Dans le vaste champ de la transition énergétique, le caractère « durable » ou « vert » est appliqué de manière plus ou moins pertinente à de nombreux projets (énergie renouvelable, efficacité énergétique, véhicule électrique, gestion des déchets, gestion de l'eau, transports en commun, reforestation...). Plusieurs taxonomies ont été proposées par des acteurs publics, privés et associatifs pour évaluer et « certifier » le caractère « vert » (faible impact sur l'environnement) de ces investissements[24]. Elles visent à rendre compte du niveau de sincérité de l'entreprise (les fonds ont bien été alloués à des projets « verts ») ou de conformité du projet (contribue-t-il effectivement à la transition écologique)[25].
En 2015, la France crée le label « transition énergétique et écologique pour le climat », visant à garantir le caractère vert de produits financiers[26].
En 2018, la Commission européenne missionne des experts de la finance durable (Technical Expert Group, TEG) pour créer une classification des activités économiques (la « taxonomie »), fondée sur une méthodologie se voulant robuste, définissant si une activité ou entreprise est durable ou non[14],[27]. Le TEG publie son rapport final sur la taxonomie verte le . La législation européenne pour la taxonomie est annoncée pour 2022[28]. Cette taxonomie verte doit protéger les investisseurs et le public de l'écoblanchiment et aider les entreprises à planifier leur transition écologique[28].

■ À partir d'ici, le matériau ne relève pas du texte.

#[global] Instance db_backend_laws : BackendLaws database.
Proof using HL HS.
  refine {| slot := layer_id_of; key_ok := fun _ => True; stored := db_stored; good := db_good |}.
  - intros A k f db a db' Hg Hm. apply db_mutate_inv in Hm as (d & d' & Hh & Hf & Hs & Hw); [|done].
    destruct (written_stored _ _ _ _ Hg Hw) as [Hst Ho].
    exists d, d'. split; [by apply db_stored_holds|]. split_and!; try done.
    exact (written_good _ _ _ _ Hg Hw).
  - intros k d owner db db' Hg (r & Hs & Hr & Hl & Hp)%db_initialize_inv.
    pose proof (persist_written _ _ _ _ _ _ Hg Hs Hr Hp) as Hw.
    destruct (written_stored _ _ _ _ Hg Hw) as [Hst Ho].
    split; [by rewrite /db_stored /db_load_row Hl|]. split_and!; try done.
    exact (written_good _ _ _ _ Hg Hw).
  - intros k db d Hg _ Hd Hs. cbn. unfold db_load, load_layer_id. apply db_stored_holds in Hd; [|done].
    rewrite (db_load_holds _ _ _ Hd). cbn [mbind result_bind]. unfold validate_layer. by rewrite Hs.
Defined.

Lemma db_store_inv k d db db' : db_store k d db = Ok db' ->
  exists r, schema_accepts d = true /\ layer_from_document (JObj d) = Ok r
    /\ persist (layer_id_of k) r None db = Ok db'.
Proof.
  unfold db_store. intros Hs. inv_bind Hs as [u|] Hv. inv_bind Hs. inv_bind Hs as [r|] Hr. exists r.
  split; [exact (validate_layer_ok _ _ Hv)|done].
Qed.
#[global] Instance db_store_laws : StoreLaws database.
Proof using HL HS.
  refine {| store_checked := true |}.
  - intros k d db db' Hg (r & Hs & Hr & Hp)%db_store_inv. pose proof (persist_written _ _ _ _ _ _ Hg Hs Hr Hp) as Hw.
    destruct (written_stored _ _ _ _ Hg Hw) as [Hst Ho]. split; [done|]. split; [exact (written_good _ _ _ _ Hg Hw)|done].
  - intros k d0 d es db db' _ Hg (r & Hs & Hr & Hp)%db_store_inv Hd0 Hes.
    pose proof (persist_written _ _ _ _ _ _ Hg Hs Hr Hp) as Hw. apply db_stored_holds in Hd0; [|done].
    destruct (written_prefix _ _ _ _ _ Hd0 Hw) as [new Hnew]. exists new.
    rewrite (holds_shape _ _ _ (written_holds _ _ _ _ Hw)) Hnew. f_equal. f_equal.
    rewrite (holds_shape _ _ _ Hd0) in Hes. by injection Hes.
Qed.
End DbLemmas.

(** ** Reachable databases *)

Section Reachable.
Context `{HC : Contracts} `{HL : !ContractLaws} `{HS : StorageRegistry}.

(** One committed transaction. *)
Inductive db_step (db : database) : database -> Prop :=
| step_initialize k d owner db' : db_initialize k d owner db = Ok db' -> db_step db db'
| step_store k d db' : db_store k d db = Ok db' -> db_step db db'
| step_mutate (A : Type) k (f : dict -> res (A * dict)) a db' :
    db_mutate A k f db = Ok (a, db') -> db_step db db'
| step_import id d owner dry st db' : import_layer id d owner dry db = Ok (st, db') -> db_step db db'.

(** Every step either leaves the database or persists one valid layer. *)
Lemma db_step_persist db db' : db_step db db' ->
  db' = db \/ exists id d r owner, schema_accepts d = true /\ layer_from_document (JObj d) = Ok r
    /\ persist id r owner db = Ok db'.
Proof.
  intros [k d owner db1 Hi|k d db1 Hs|A k f a db1 Hm|id d owner dry st db1 Hi].
  - right. apply db_initialize_inv in Hi as (r & Hs & Hr & _ & Hp). by exists (layer_id_of k), d, r, owner.
  - right. apply db_store_inv in Hs as (r & Hs & Hr & Hp). by exists (layer_id_of k), d, r, None.
  - right. unfold db_mutate in Hm. inv_bind Hm as [o|] Ho. inv_bind Hm as [d|] Hd. inv_bind Hm as [[r d']|] Hf.
    inv_bind Hm as [u|] Hv. inv_bind Hm as [rec|] Hr. inv_bind Hm as [db2|] Hp. injection Hm as _ <-.
    exists (layer_id_of k), d', rec, None. split; [exact (validate_layer_ok _ _ Hv)|done].
  - unfold import_layer in Hi. inv_bind Hi. inv_bind Hi as [u|] Hv. inv_bind Hi as [r|] Hr.
    inv_bind Hi as [o|] He. destruct o as [e|].
    + do 2 inv_bind Hi. injection Hi as _ <-. by left.
    + inv_bind Hi. destruct dry; [injection Hi as _ <-; by left|]. right.
      inv_bind Hi as [db2|] Hp. apply ownership_conflict_ok in Hp.
      inv_bind Hi as [o2|] Hl. destruct o2 as [d2|]; [|done]. do 2 inv_bind Hi. injection Hi as _ <-.
      exists id, d, r, owner. split; [exact (validate_layer_ok _ _ Hv)|done].
Qed.

(** Owners are registered and own one layer each; event ids are unique in
    their layer. *)
Definition owners_ok (db : database) : Prop :=
  forall i row o, db_layers db !! i = Some row -> lrow_owner row = Some o ->
    registered o = true /\ forall j row', db_layers db !! j = Some row' -> lrow_owner row' = Some o -> j = i.
Definition ids_unique (db : database) : Prop :=
  forall i, NoDup (map row_event_id (layer_rows i db)).

Lemma persisted_owner id r owner db db' : persist id r owner db = Ok db' ->
  match db_layers db !! id, owner with
  | None, Some o => registered o = true /\ owned o db = false
  | _, _ => True
  end.
Proof.
  unfold persist. intros Hp. inv_bind Hp as [n|] Hn. unfold has_layer in Hp.
  destruct (db_layers db !! id) eqn:Hl; [done|]. rewrite bool_decide_false in Hp; [by intros [? ?]|].
  unfold insert_layer in Hp. rewrite has_layer_row Hl in Hp. destruct owner as [o|]; [|done].
  destruct (registered o); [|done]. destruct (owned o db); [done|]. done.
Qed.

Lemma owned_false o db i row : owned o db = false -> db_layers db !! i = Some row -> lrow_owner row <> Some o.
Proof.
  unfold owned. intros Hf Hl Ho. apply not_true_iff_false in Hf. apply Hf. apply existsb_exists.
  exists (i, row). split; [|by apply bool_decide_eq_true].
  apply list_elem_of_In. unfold items. rewrite merge_sort_Permutation. by apply elem_of_map_to_list.
Qed.

Lemma persist_owners id r owner db db' : owners_ok db -> persist id r owner db = Ok db' -> owners_ok db'.
Proof.
  intros Hok Hp. pose proof (persisted_owner _ _ _ _ _ Hp) as Hnew.
  apply persist_inv in Hp as (n & _ & ->). unfold owners_ok, persisted_layers. cbn.
  intros i row o Hi Ho.
  assert (forall j row', <[id := {| lrow_values := layer_values_of r;
      lrow_owner := match db_layers db !! id with Some row => lrow_owner row | None => owner end |}]>
      (db_layers db) !! j = Some row' -> lrow_owner row' = Some o ->
    (exists row0, db_layers db !! j = Some row0 /\ lrow_owner row0 = Some o)
    \/ (j = id /\ db_layers db !! id = None /\ owner = Some o)) as Hcases.
  { intros j row' Hj Ho'. destruct (decide (j = id)) as [->|Hne].
    - rewrite lookup_insert_eq in Hj. injection Hj as <-. cbn in Ho'.
      destruct (db_layers db !! id) as [row0|]; [left; by exists row0|by right].
    - rewrite lookup_insert_ne in Hj; [congruence|]. left. by exists row'. }
  destruct (Hcases i row Hi Ho) as [(row0 & Hl & Ho0)|(-> & Hnone & ->)].
  - destruct (Hok i row0 o Hl Ho0) as [Hr Huniq]. split; [done|]. intros j row' Hj Ho'.
    destruct (Hcases j row' Hj Ho') as [(row1 & Hl1 & Ho1)|(-> & Hnone & ->)]; [exact (Huniq _ _ Hl1 Ho1)|].
    rewrite Hnone in Hnew. destruct Hnew as [_ Hf]. by destruct (owned_false _ _ _ _ Hf Hl).
  - rewrite Hnone in Hnew. destruct Hnew as [Hr Hf]. split; [done|]. intros j row' Hj Ho'.
    destruct (Hcases j row' Hj Ho') as [(row1 & Hl1 & Ho1)|(-> & _)]; [|done].
    by destruct (owned_false _ _ _ _ Hf Hl1).
Qed.

Lemma insert_event_ids db row db' : ids_unique db -> insert_event db row = Ok db' -> ids_unique db'.
Proof.
  intros Hu Hi. pose proof (insert_event_inv _ _ _ Hi) as ->. unfold insert_event in Hi.
  inv_bind Hi. inv_bind Hi as [u|] Hx. apply raise_if_ok in Hx. clear Hi. intros i. rewrite layer_rows_app.
  cbn [List.filter]. destruct (bool_decide_reflect (row_layer_id row = i)) as [<-|_]; [|by rewrite app_nil_r].
  rewrite map_app. apply NoDup_app. split; [apply Hu|]. split; [|apply NoDup_singleton].
  intros x Hx1 ->%list_elem_of_singleton. apply not_true_iff_false in Hx. apply Hx.
  apply list_elem_of_fmap in Hx1 as (r & Heq & Hr). apply existsb_exists. exists r.
  split; [by apply list_elem_of_In|by apply bool_decide_eq_true].
Qed.

Lemma persist_ids id r owner db db' : ids_unique db -> persist id r owner db = Ok db' -> ids_unique db'.
Proof.
  intros Hu Hp. unfold persist in Hp. inv_bind Hp as [n|] Hn. inv_bind Hp as [db1|] Hd.
  assert (ids_unique db1) as Hu1.
  { assert (db_events db1 = db_events db) as He.
    { destruct (has_layer id db); [by injection Hd as <-|]. unfold insert_layer in Hd.
      do 2 inv_bind Hd. by injection Hd as <-. }
    intros i. unfold layer_rows. rewrite He. apply Hu. }
  revert Hp. apply foldM_ind; [|done]. intros b x b' _. apply insert_event_ids.
Qed.

Lemma db_good_step db db' : db_good db -> db_step db db' -> db_good db'.
Proof.
  intros Hg [->|(id & d & r & owner & Hs & Hr & Hp)]%db_step_persist; [done|].
  exact (written_good _ _ _ _ Hg (persist_written _ _ _ _ _ _ Hg Hs Hr Hp)).
Qed.

(** What is read of a layer that is stored: its document, whose events are the
    rows in order. *)
Lemma holds_reads lid d db : holds lid d db ->
  load_layer_id lid db = Ok d
  /\ map row_seq (layer_rows lid db) = map Z.of_nat (seq 0 (length (layer_rows lid db))).
Proof using HL.
  intros Hh. pose proof (db_load_holds _ _ _ Hh) as Hl. destruct Hh as (r & owner & Hs & Hr & _ & Hrows). split.
  - unfold load_layer_id. rewrite Hl. cbn [mbind result_bind]. unfold validate_layer. by rewrite Hs.
  - rewrite Hrows map_map length_map. apply layer_record_events in Hr as [Hq _]. by etransitivity; [|exact Hq]; apply map_ext.
Qed.

Lemma reachable_invariants db : rtc db_step empty_database db -> db_good db /\ ids_unique db /\ owners_ok db.
Proof.
  enough (forall db0, rtc db_step db0 db -> db_good db0 /\ ids_unique db0 /\ owners_ok db0 ->
    db_good db /\ ids_unique db /\ owners_ok db) as Hgen.
  { intros Hr. apply (Hgen empty_database Hr). split; [|split].
    - intros id. cbn. by rewrite lookup_empty.
    - intros id. apply NoDup_nil_2.
    - intros i row o. cbn. by rewrite lookup_empty. }
  induction 1 as [|db1 db2 db3 Hstep _ IH]; [done|]. intros (Hg & Hu & Ho). apply IH.
  split; [exact (db_good_step _ _ Hg Hstep)|].
  apply db_step_persist in Hstep as [->|(id & d & r & owner & Hs & Hr & Hp)]; [done|].
  split; [exact (persist_ids _ _ _ _ _ Hu Hp)|exact (persist_owners _ _ _ _ _ Ho Hp)].
Qed.

(** C12: what holds of every database the operations can reach from an empty
    one.  Each layer is a schema-valid document: its row and its events' rows are
    the document's, the events numbered from zero without gaps and with unique
    ids, and loading the layer gives the document back.  There are no events
    without a layer, and every owner is registered and owns one layer. *)
Theorem reachable_database_sound db : rtc db_step empty_database db ->
  (forall lid row, db_layers db !! lid = Some row -> exists d, holds lid d db /\ load_layer_id lid db = Ok d
     /\ map row_payload (layer_rows lid db) = map encode_json (events_doc d)
     /\ map row_seq (layer_rows lid db) = map Z.of_nat (seq 0 (length (layer_rows lid db)))
     /\ NoDup (map row_event_id (layer_rows lid db)))
  /\ (forall lid, db_layers db !! lid = None -> layer_rows lid db = [])
  /\ forall lid row o, db_layers db !! lid = Some row -> lrow_owner row = Some o ->
       registered o = true
       /\ forall lid' row', db_layers db !! lid' = Some row' -> lrow_owner row' = Some o -> lid' = lid.
Proof using HL.
  intros (Hg & Hu & Ho)%reachable_invariants. split; [|split; [|exact Ho]].
  - intros lid row Hl. pose proof (Hg lid) as Hd. rewrite Hl in Hd. destruct Hd as [d Hd]. exists d.
    destruct (holds_reads _ _ _ Hd). split_and!; try done. exact (holds_events _ _ _ Hd).
  - intros lid Hl. specialize (Hg lid). by rewrite Hl in Hg.
Qed.

Lemma db_mutate_prefix A k (f : dict -> res (A * dict)) a db db' :
  db_good db -> db_mutate A k f db = Ok (a, db') ->
  exists d d' new, db_stored (layer_id_of k) db = Some d /\ db_stored (layer_id_of k) db' = Some d'
    /\ events_doc d' = events_doc d ++ new /\ db_events db `prefix_of` db_events db'
    /\ forall i, i <> layer_id_of k -> db_stored i db' = db_stored i db.
Proof using HL.
  intros Hg Hm. destruct (db_mutate_inv _ _ _ _ _ _ Hg Hm) as (d & d' & Hh & _ & _ & Hw).
  destruct (written_stored _ _ _ _ Hg Hw) as [Hs' Ho]. destruct (written_prefix _ _ _ _ _ Hh Hw) as [new Hnew].
  exists d, d', new. split; [by apply db_stored_holds|]. split; [done|]. split; [done|].
  split; [exact (written_grows _ _ _ _ Hw)|done].
Qed.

En 2020, un « règlement de l'Union européenne sur la taxonomie » fournit un cadre visant à faciliter l'investissement durable par les entreprises et les investisseurs, grâce à des définitions de la durabilité environnementale de diverses activités économiques[29]. Faute de consensus sur le principe d'inclure ou non l'énergie nucléaire dans la taxonomie verte de l'UE, le règlement ne fait qu'indirectement allusion au nucléaire (y compris pour les déchets radioactifs) ; les colégislateurs ont laissé cette décision à la Commission (dans le cadre de ses travaux sur les actes délégués établissant les critères techniques de sélection). Un acte délégué exige l'avis d'experts (Groupe d'experts techniques sur la finance durable ou TEG dans le cas présent, groupe chargé de conseiller la Commission sur les critères de sélection techniques pour les objectifs d'atténuation et d'adaptation au changement climatique). Faute d'analyse du cycle de vie suffisantes, ce groupe n'a pas non plus pu produire de recommandation consensuelle sur l'intérêt de l'énergie nucléaire pour le climat. Il a conclu qu'une évaluation plus approfondie de la non-nuisibilité environnementale globale de l'énergie nucléaire était nécessaire. Cette évaluation a été confiée au JRC, service scientifique et de connaissances interne de la Commission (doté d'experts en matière d'énergie et de technologie nucléaires). En 2021, le JRC a rendu son rapport d'évaluation intitulé Technical assessment of nuclear energy with respect to the ‘do no significant harm’ criteria of Regulation (EU) 2020/852 (‘Taxonomy Regulation’), y compris les aspects liés à la gestion à long terme des déchets hautement radioactifs et du combustible nucléaire usé, conformément aux spécifications des articles 17 et 19 du règlement de taxonomie.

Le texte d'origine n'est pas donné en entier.